## Task
Copy nothing from the entries below except the lines from the one containing "(** A stored" through the one containing "Some (Z.testbit (Bytes.to_Z", and copy those exactly.

Excerpts from a dataset:
══════
(** * generate_test_png.py: a 1x1 transparent PNG written to disk

    Shallow embedding of [src/generate_test_png.py] and the properties of
    the byte sequence it builds and of the run that writes it.

    Layout of the development:
    - [Bytes]: Python [bytes] as [list byte], conversions to [Z];
    - [Py]: exceptions and the error monad the calls are threaded through;
    - [Struct]: [struct.pack] for the big-endian formats the script uses;
    - [Zlib]: the CRC-32 that [zlib.crc32] computes, a routine in the
      zlib format that stores its input, and an inflater;
    - [Png]: a chunk reader, used to look at the output from outside;
    - the script itself, [create_png_data] and [main], in a section over
      the compression routine;
    - [Effect]: the two functions as trees of the calls they make. *)

From Stdlib Require Import ZArith List Lia Bool.
From Stdlib Require Import Strings.Byte Strings.String Strings.Ascii.
From Stdlib Require Import DecimalString.
From stdpp Require Import base option list strings gmap.

(** ** Bytes *)

(** A Python [bytes] object. *)
Abbreviation bytes := (list byte).

Module Bytes.

Definition to_Z (b : byte) : Z := Z.of_N (Byte.to_N b).

(** The low eight bits of [z], as a byte. *)
Definition of_Z (z : Z) : byte :=
  match Byte.of_N (Z.to_N (Z.land z 255)) with
  | Some b => b
  | None => x00
  end.

#[global] Instance byte_eq_dec : EqDecision byte.
Proof.
  intros a b. destruct (Byte.eqb a b) eqn:E.
  - left. by apply Byte.byte_dec_bl.
  - right. intros ->. by rewrite Byte.byte_dec_lb in E.
Defined.

(** A bytes literal written as text, [b'IHDR']. *)
Definition lit (s : string) : bytes := list_byte_of_string s.

(** Big-endian reading of a byte string as an unsigned number. *)
Definition be_decode (bs : bytes) : Z :=
  fold_left (fun acc b => (acc * 256 + to_Z b)%Z) bs 0%Z.

(** The four bytes of [v], most significant first. *)
Definition be32 (v : Z) : bytes :=
  [of_Z (Z.shiftr v 24); of_Z (Z.shiftr v 16); of_Z (Z.shiftr v 8); of_Z v].

End Bytes.

(** ** Exceptions and the error monad *)

Module Py.

(** What [open] and [write] can meet; the operating system picks one. *)
Inductive os_error : Type :=
| FileNotFoundError
| PermissionError
| IsADirectoryError
| NotADirectoryError
| OtherOSError (errno : Z).

Inductive exn : Type :=
| StructError
| OSError (e : os_error) (path : string).

Inductive result (A : Type) : Type :=
| Ok (a : A)
| Raise (e : exn).
Arguments Ok {A} a.
Arguments Raise {A} e.

#[global] Instance result_ret : MRet result := fun _ a => Ok a.
#[global] Instance result_bind : MBind result := fun _ _ f m =>
  match m with
  | Ok a => f a
  | Raise e => Raise e
  end.

End Py.
Import Py.

(** ** struct.pack *)

Module Struct.

(** The format characters the script uses. *)
Inductive code : Type := code_L | code_B.

Definition code_of_ascii (a : ascii) : option code :=
  if Ascii.eqb a "L" then Some code_L
  else if Ascii.eqb a "B" then Some code_B
  else None.

Fixpoint codes_of_string (s : string) : option (list code) :=
  match s with
  | EmptyString => Some []
  | String a s' =>
      c ← code_of_ascii a; cs ← codes_of_string s'; Some (c :: cs)
  end.

(** A format is [>] (big-endian, standard sizes, no padding) followed by
    format characters.  Formats outside this fragment are not modelled
    and are rejected. *)
Definition parse_format (fmt : string) : option (list code) :=
  match fmt with
  | String a s' => if Ascii.eqb a ">" then codes_of_string s' else None
  | EmptyString => None
  end.

(** One field.  An argument out of the range of its format character
    raises [struct.error]. *)
Definition pack_field (c : code) (v : Z) : result bytes :=
  match c with
  | code_L =>
      if (0 <=? v)%Z && (v <? 2 ^ 32)%Z then Ok (Bytes.be32 v)
      else Raise StructError
  | code_B =>
      if (0 <=? v)%Z && (v <? 2 ^ 8)%Z then Ok [Bytes.of_Z v]
      else Raise StructError
  end.

(** The fields in order; too few or too many arguments raise
    [struct.error]. *)
Fixpoint pack_fields (cs : list code) (args : list Z) : result bytes :=
  match cs, args with
  | [], [] => Ok []
  | c :: cs', v :: args' =>
      b ← pack_field c v; bs ← pack_fields cs' args'; mret (b ++ bs)
  | _, _ => Raise StructError
  end.

Definition pack (fmt : string) (args : list Z) : result bytes :=
  match parse_format fmt with
  | Some cs => pack_fields cs args
  | None => Raise StructError
  end.

End Struct.

(** ** zlib

    [zlib.crc32] is the standard CRC-32 and is given in full.  The
    compression routine is a parameter of the script (see the section
    below); this module gives one concrete routine in the zlib format, the
    one that stores the data in uncompressed blocks, and an inflater for
    stored blocks and blocks with the fixed Huffman codes. *)

Module Zlib.

(** *** Checksums *)

(** One bit of the reflected CRC-32 division, polynomial [0xEDB88320]. *)
Definition crc_step (c : Z) : Z :=
  if Z.testbit c 0 then Z.lxor (Z.shiftr c 1) 0xEDB88320 else Z.shiftr c 1.

Definition crc_update (c : Z) (b : byte) : Z :=
  Nat.iter 8 crc_step (Z.lxor c (Bytes.to_Z b)).

(** [zlib.crc32(data)] with the default starting value. *)
Definition crc32 (data : bytes) : Z :=
  Z.lxor (fold_left crc_update data 0xFFFFFFFF%Z) 0xFFFFFFFF.

Definition adler_step (s : Z * Z) (b : byte) : Z * Z :=
  let a := ((fst s + Bytes.to_Z b) mod 65521)%Z in
  (a, ((snd s + a) mod 65521)%Z).

(** The checksum that ends a zlib stream. *)
Definition adler32 (data : bytes) : Z :=
  let s := fold_left adler_step data (1%Z, 0%Z) in
  Z.lor (Z.shiftl (snd s) 16) (fst s).

(** *** Deflating into stored blocks *)

Definition le16 (v : Z) : bytes := [Bytes.of_Z v; Bytes.of_Z (Z.shiftr v 8)].

(** A stored block holds at most 65535 bytes. *)
Definition max_stored : nat := Z.to_nat 65535.

Definition stored_block (final : bool) (d : bytes) : bytes :=
  (if final then x01 else x00)
    :: le16 (Z.of_nat (length d))
    ++ le16 (Z.lxor (Z.of_nat (length d)) 0xFFFF)
    ++ d.

Fixpoint stored_blocks (fuel : nat) (d : bytes) : bytes :=
  match fuel with
  | O => stored_block true d
  | S fuel' =>
      if (Z.of_nat (length d) <=? 65535)%Z then stored_block true d
      else stored_block false (take max_stored d)
             ++ stored_blocks fuel' (drop max_stored d)
  end.

Definition compress_stored (d : bytes) : bytes :=
  [x78; x01] ++ stored_blocks (length d) d ++ Bytes.be32 (adler32 d).

(** *** Inflating *)

(** The unread input and the index of the next bit in its first byte. *)
Definition reader : Type := bytes * nat.

Definition read_bit (r : reader) : option (bool * reader) :=
  match r with
  | ([], _) => None
  | (b :: bs, k) =>
      Some (Z.testbit (Bytes.to_Z b) (Z.of_nat k),
            if (k =? 7)%nat then (bs, O) else (b :: bs, S k))
  end.

(** [n] bits as a number, least significant bit first. *)
Fixpoint read_bits (n : nat) (r : reader) : option (Z * reader) :=
  match n with
  | O => Some (0%Z, r)
  | S n' =>
      '(b, r1) ← read_bit r;
      '(v, r2) ← read_bits n' r1;
      Some ((Z.b2z b + 2 * v)%Z, r2)
  end.

(** [n] bits of a Huffman code, most significant bit first. *)
Fixpoint read_code (n : nat) (acc : Z) (r : reader) : option (Z * reader) :=
  match n with
  | O => Some (acc, r)
  | S n' => '(b, r1) ← read_bit r; read_code n' (2 * acc + Z.b2z b)%Z r1
  end.

(** Skip to the next byte boundary. *)
Definition align (r : reader) : bytes :=
  match r with
  | (bs, O) => bs
  | (bs, S _) => tail bs
  end.

(** A literal/length symbol of the fixed code. *)
Definition read_fixed_symbol (r : reader) : option (Z * reader) :=
  '(c7, r7) ← read_code 7 0%Z r;
  if (c7 <=? 23)%Z then Some ((256 + c7)%Z, r7)
  else
    '(c8, r8) ← read_code 1 c7 r7;
    if (c8 <=? 191)%Z then Some ((c8 - 48)%Z, r8)
    else if (c8 <=? 199)%Z then Some ((280 + (c8 - 192))%Z, r8)
    else '(c9, r9) ← read_code 1 c8 r8; Some ((144 + (c9 - 400))%Z, r9).

(** Base length and number of extra bits of the length symbols 257..285. *)
Definition length_table : list (Z * Z) :=
  [ (3, 0); (4, 0); (5, 0); (6, 0); (7, 0); (8, 0); (9, 0); (10, 0);
    (11, 1); (13, 1); (15, 1); (17, 1); (19, 2); (23, 2); (27, 2); (31, 2);
    (35, 3); (43, 3); (51, 3); (59, 3); (67, 4); (83, 4); (99, 4); (115, 4);
    (131, 5); (163, 5); (195, 5); (227, 5); (258, 0) ]%Z.
Lemma fold_vadd_length (f : nat) (l : list vec) (a : vec) :
  length a = f -> Forall (fun r => length r = f) l ->
  length (fold_left vadd l a) = f.
Proof.
  intros Ha Hl. revert a Ha.
  induction Hl as [|r l Hr _ IH]; intros a Ha; simpl; [exact Ha|].
  apply IH. unfold vadd. rewrite map2_length. llia.
Qed.

(** Propagation keeps the shape of a batch element. *)
Lemma propagate_mat_shape (rev : edges) (w : vec) (n f : nat) (T : mat) :
  valid_edges n rev -> is_mat n f T ->
  is_mat n f (propagate_mat rev w n f T).
Proof.
  intros Hv [Hl HT]. split; [apply propagate_mat_rows|].
  unfold propagate_mat. apply Forall_map, Forall_forall. intros v _.
  unfold incoming. apply fold_vadd_length; [apply zeros_length|].
  apply Forall_map, Forall_forall. intros [[u v'] a] Hin.
  apply filter_In in Hin. destruct Hin as [Hin _].
  apply in_combine_l in Hin. cbn [fst snd].
  unfold vscale. rewrite length_map.
  unfold valid_edges in Hv. rewrite Forall_forall in Hv, HT.
  apply HT. apply nth_In. destruct (Hv _ Hin) as [Hu _]. simpl in Hu. llia.
Qed.

Lemma propagate_plain_map (rev : edges) (w : vec) (b n f : nat)
  (T : tensor3) :
  is_tensor3 b n f T -> 0 < b -> 0 < n ->
  propagate_plain rev w T = map (propagate_mat rev w n f) T.
Proof.
  intros HT Hb Hn. unfold propagate_plain.
  now rewrite (size_node_shape b n f T HT Hb),
              (size_feat_shape b n f T HT Hb Hn).
Qed.

Lemma propagate_att_map (rev : edges) (ws : list vec) (b n f : nat)
  (T : tensor3) :
  is_tensor3 b n f T -> 0 < b -> 0 < n ->
  propagate_att rev ws T
  = map2 (fun wb Tb => propagate_mat rev wb n f Tb) ws T.
Proof.
  intros HT Hb Hn. unfold propagate_att.
  now rewrite (size_node_shape b n f T HT Hb),
              (size_feat_shape b n f T HT Hb Hn).
Qed.

Lemma tsub_shape (b n f : nat) (X Y : tensor3) :
  is_tensor3 b n f X -> is_tensor3 b n f Y -> is_tensor3 b n f (tsub X Y).
Proof.
  intros [HXl HX] [HYl HY].
  apply (map2_shape (is_mat n f)); auto.
  intros x y [Hxl Hx] [Hyl Hy].
  apply (map2_shape (fun r : vec => length r = f)); auto.
  intros r r' Hr Hr'. unfold vsub. rewrite map2_length. llia.
Qed.

Lemma tscale_shape (a : fval) (b n f : nat) (X : tensor3) :
  is_tensor3 b n f X -> is_tensor3 b n f (tscale a X).
Proof.
  intros [Hl HX]. split; [unfold tscale; now rewrite length_map|].
  apply Forall_map. eapply Forall_impl; [|exact HX].
  intros m [Hml Hm]. split; [unfold mscale; now rewrite length_map|].
  apply Forall_map. eapply Forall_impl; [|exact Hm].
  intros r Hr. unfold vscale. now rewrite length_map.
Qed.

Lemma map_propagate_shape (rev : edges) (w : vec) (b n f : nat)
  (T : tensor3) :
  valid_edges n rev -> is_tensor3 b n f T ->
  is_tensor3 b n f (map (propagate_mat rev w n f) T).
Proof.
  intros Hv [Hl HT]. split; [now rewrite length_map|].
  apply Forall_map. eapply Forall_impl; [|exact HT].
  intros m Hm. now apply propagate_mat_shape.
Qed.

Lemma order0_shape (b n f : nat) (x att : tensor3) :
  is_tensor3 b n f x -> is_tensor3 b n n att -> 0 < b -> 0 < n ->
  is_tensor3 b n f (order0 att x).
Proof.
  intros Hx Ha Hb Hn. split; [now apply (order0_length b n f)|].
  unfold order0. rewrite (size_node_shape b n f x Hx Hb).
  apply map2_Forall. intros g xb Hin.
  pose proof (in_combine_l _ _ _ _ Hin) as Hg.
  pose proof (in_combine_r _ _ _ _ Hin) as Hxb.
  apply in_map_iff in Hg. destruct Hg as (a & <- & Hain).
  destruct Hx as [_ Hx], Ha as [_ Ha]. rewrite Forall_forall in Hx, Ha.
  apply (matmul_shape _ n); [now apply gate_rows, Ha|now apply Hx|exact Hn].
Qed.

(** The later Chebyshev terms of a batch [A1 ++ A2] are those of [A1]
    followed by those of [A2]. *)
Lemma cheb_terms_app (rev : edges) (w : vec) (b1 b2 n f : nat)
  (A1 A2 B1 B2 : tensor3) (m : nat) :
  valid_edges n rev -> 0 < b1 -> 0 < b2 -> 0 < n ->
  is_tensor3 b1 n f A1 -> is_tensor3 b1 n f B1 ->
  is_tensor3 b2 n f A2 -> is_tensor3 b2 n f B2 ->
  cheb_terms rev w (A1 ++ A2) (B1 ++ B2) m
  = map2 (@app mat) (cheb_terms rev w A1 B1 m) (cheb_terms rev w A2 B2 m) /\
  Forall (is_tensor3 b1 n f) (cheb_terms rev w A1 B1 m) /\
  Forall (is_tensor3 b2 n f) (cheb_terms rev w A2 B2 m).
Proof.
  intros Hv Hb1 Hb2 Hn. revert A1 A2 B1 B2.
  induction m as [|m IH]; intros A1 A2 B1 B2 HA1 HB1 HA2 HB2.
  - simpl. repeat split; constructor.
  - cbn [cheb_terms].
    assert (HB : is_tensor3 (b1 + b2) n f (B1 ++ B2))
      by now apply is_tensor3_app.
    rewrite (propagate_plain_map rev w (b1 + b2) n f _ HB) by lia.
    rewrite (propagate_plain_map rev w b1 n f _ HB1) by lia.
    rewrite (propagate_plain_map rev w b2 n f _ HB2) by lia.
    set (N1 := tsub (tscale f2 (map (propagate_mat rev w n f) B1)) A1).
    set (N2 := tsub (tscale f2 (map (propagate_mat rev w n f) B2)) A2).
    assert (HN1 : is_tensor3 b1 n f N1).
    { apply tsub_shape; [|exact HA1]. apply tscale_shape.
      now apply map_propagate_shape. }
    assert (HN2 : is_tensor3 b2 n f N2).
    { apply tsub_shape; [|exact HA2]. apply tscale_shape.
      now apply map_propagate_shape. }
    assert (HN : tsub (tscale f2 (map (propagate_mat rev w n f) (B1 ++ B2)))
                      (A1 ++ A2) = N1 ++ N2).
    { subst N1 N2. unfold tsub, tscale. rewrite !map_app.
      apply map2_app. rewrite !length_map.
      destruct HA1 as [-> _], HB1 as [-> _]. reflexivity. }
    rewrite HN.
    destruct (IH B1 B2 N1 N2 HB1 HN1 HB2 HN2) as (-> & H1 & H2).
    cbn [map2]. repeat split; try constructor; auto.
Qed.

Lemma tadd_app (X1 X2 Y1 Y2 : tensor3) :
  length X1 = length Y1 ->
  tadd (X1 ++ X2) (Y1 ++ Y2) = tadd X1 Y1 ++ tadd X2 Y2.
Proof. intros H. unfold tadd. now apply map2_app. Qed.

Lemma tmatmul_app (T1 T2 : tensor3) (w : mat) :
  tmatmul (T1 ++ T2) w = tmatmul T1 w ++ tmatmul T2 w.
Proof. unfold tmatmul. apply map_app. Qed.

(** The weighted sum of the terms of a batch [.. ++ ..]. *)
Lemma weighted_sum_app (b1 : nat) (L1 L2 : list tensor3) (W : list mat)
  (X1 X2 : tensor3) :
  length X1 = b1 -> Forall (fun T => length T = b1) L1 ->
  length L1 = length L2 ->
  fold_left tadd (map2 tmatmul (map2 (@app mat) L1 L2) W) (X1 ++ X2)
  = fold_left tadd (map2 tmatmul L1 W) X1
    ++ fold_left tadd (map2 tmatmul L2 W) X2.
Proof.
  intros HX HL. revert L2 W X1 X2 HX.
  induction HL as [|T1 L1 HT1 _ IH]; intros [|T2 L2] W X1 X2 HX Hlen;
    simpl in *; try discriminate; auto.
  destruct W as [|w W]; [reflexivity|]. cbn [map2 fold_left].
  rewrite tmatmul_app.
  rewrite tadd_app by (unfold tmatmul; rewrite length_map; llia).
  apply IH; [|lia].
  unfold tadd, tmatmul. rewrite map2_length, length_map. llia.
Qed.

Lemma add_bias_app (bias : option vec) (X1 X2 : tensor3) :
  add_bias bias (X1 ++ X2) = add_bias bias X1 ++ add_bias bias X2.
Proof. destruct bias; simpl; [apply map_app|reflexivity]. Qed.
══════
## Result of this exercise
(** A stored block holds at most 65535 bytes. *)
Definition max_stored : nat := Z.to_nat 65535.

Definition stored_block (final : bool) (d : bytes) : bytes :=
  (if final then x01 else x00)
    :: le16 (Z.of_nat (length d))
    ++ le16 (Z.lxor (Z.of_nat (length d)) 0xFFFF)
    ++ d.

Fixpoint stored_blocks (fuel : nat) (d : bytes) : bytes :=
  match fuel with
  | O => stored_block true d
  | S fuel' =>
      if (Z.of_nat (length d) <=? 65535)%Z then stored_block true d
      else stored_block false (take max_stored d)
             ++ stored_blocks fuel' (drop max_stored d)
  end.

Definition compress_stored (d : bytes) : bytes :=
  [x78; x01] ++ stored_blocks (length d) d ++ Bytes.be32 (adler32 d).

(** *** Inflating *)

(** The unread input and the index of the next bit in its first byte. *)
Definition reader : Type := bytes * nat.

Definition read_bit (r : reader) : option (bool * reader) :=
  match r with
  | ([], _) => None
  | (b :: bs, k) =>
      Some (Z.testbit (Bytes.to_Z b) (Z.of_nat k),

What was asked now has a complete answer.